PROMPT:
For each line below that contains the word "discriminate", return that line.

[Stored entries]
::::::::::

(** C10, amended.  The number of averaged iterations is the number of [i] in
    [0 .. niter - 1] whose quotient [i / niter] exceeds [mean_ratio].  With
    exact quotients, [niter >= 0] and [mean_ratio >= 0] it is
    [max(0, niter - 1 - floor(mean_ratio * niter))]; in binary64 the rounding
    of [i / niter] can make it smaller: with [niter = 22] and
    [mean_ratio = 15/22] the averaged iterations are [16, ..., 21].  With
    [niter = 50] and [mean_ratio = 0.5] the averaged iterations are
    [26, ..., 49]: [24] of them, fewer than [(1 - 0.5) * 50 = 25]. *)
Theorem iterative_nmc_averaged_count :
  (forall (T : Type) (HS : Scalar T) (A : Type) (gauss : nat -> T) (ops : Assim T A)
          (a : A) (R : list (list T)) (Pb_ini : option (list (list T)))
          (niter : Z) (mean_ratio : T) (w w' : world T) (s' : loop_state T A),
     iter_loop gauss ops a R Pb_ini niter mean_ratio w = (Ok s', w') ->
     ls_count s' = Z.of_nat (length (averaged niter mean_ratio 0 (Z.to_nat niter)))) /\
  (forall (niter : Z) (mean_ratio : Q),
     0 <= niter -> (0 <= mean_ratio)%Q ->
     Z.of_nat (length (averaged niter mean_ratio 0 (Z.to_nat niter))) =
     Z.max 0 (niter - 1 - Qfloor (mean_ratio * inject_Z niter))) /\
  averaged 50 0.5%float 0 (Z.to_nat 50) = map Z.of_nat (seq 26 24) /\
  (24 < (1 - (1 # 2)) * 50)%Q /\
  averaged 22 (15 / 22)%float 0 (Z.to_nat 22) = map Z.of_nat (seq 16 6).
Proof.
  split; [|split; [|split; [|split]]].
  - intros T HS A gauss ops a R Pb_ini niter mean_ratio w w' s' Hloop.
    unfold iter_loop, range in Hloop. apply foldM_iterations in Hloop.
    apply iterations_count in Hloop. cbn [fst iter_init ls_count] in Hloop.
    rewrite Hloop. lia.
  - exact averaged_exact.
  - reflexivity.
  - reflexivity.
  - reflexivity.
Qed.

Lemma iterative_nmc_averaged_count_witness :
  Z.of_nat (length (averaged 50 (1 # 2)%Q 0 (Z.to_nat 50))) =
  Z.max 0 (50 - 1 - Qfloor ((1 # 2) * inject_Z 50)).
Proof.
  refine (proj1 (proj2 iterative_nmc_averaged_count) 50 (1 # 2)%Q _ _).
  - lia.
  - discriminate.
Defined.


(** ** Further properties of nmc *)

Section Forecast_invariants.
Context {T : Type} `{Scalar T}.

Lemma mapR_Forall {A B : Type} (f : A -> outcome B) (P : B -> Prop) :
  (forall a b, f a = Ok b -> P b) ->
  forall (l : list A) (l' : list B), mapR f l = Ok l' -> Forall P l'.
Proof.
  intros Hf. induction l as [|a l IH]; intros l' Hl; cbn in Hl.
  - injection Hl as <-. constructor.
  - destruct (f a) as [b|e] eqn:Hb; [|discriminate]. cbn in Hl.
    destruct (mapR f l) as [bs|e]; [|discriminate]. cbn in Hl.
    injection Hl as <-. constructor; [eapply Hf, Hb|apply IH; reflexivity].
Qed.

Lemma mapR_length {A B : Type} (f : A -> outcome B) :
  forall (l : list A) (l' : list B), mapR f l = Ok l' -> length l' = length l.
Proof.
  induction l as [|a l IH]; intros l' Hl; cbn in Hl.
  - now injection Hl as <-.
  - destruct (f a) as [b|e]; [|discriminate]. cbn in Hl.
    destruct (mapR f l) as [bs|e]; [|discriminate]. cbn in Hl.
    injection Hl as <-. cbn. f_equal. now apply IH.
Qed.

::::::::::

SOLUTION TO THIS TASK:
  - discriminate.
  - destruct (f a) as [b|e] eqn:Hb; [|discriminate]. cbn in Hl.
    destruct (mapR f l) as [bs|e]; [|discriminate]. cbn in Hl.
  - destruct (f a) as [b|e]; [|discriminate]. cbn in Hl.
    destruct (mapR f l) as [bs|e]; [|discriminate]. cbn in Hl.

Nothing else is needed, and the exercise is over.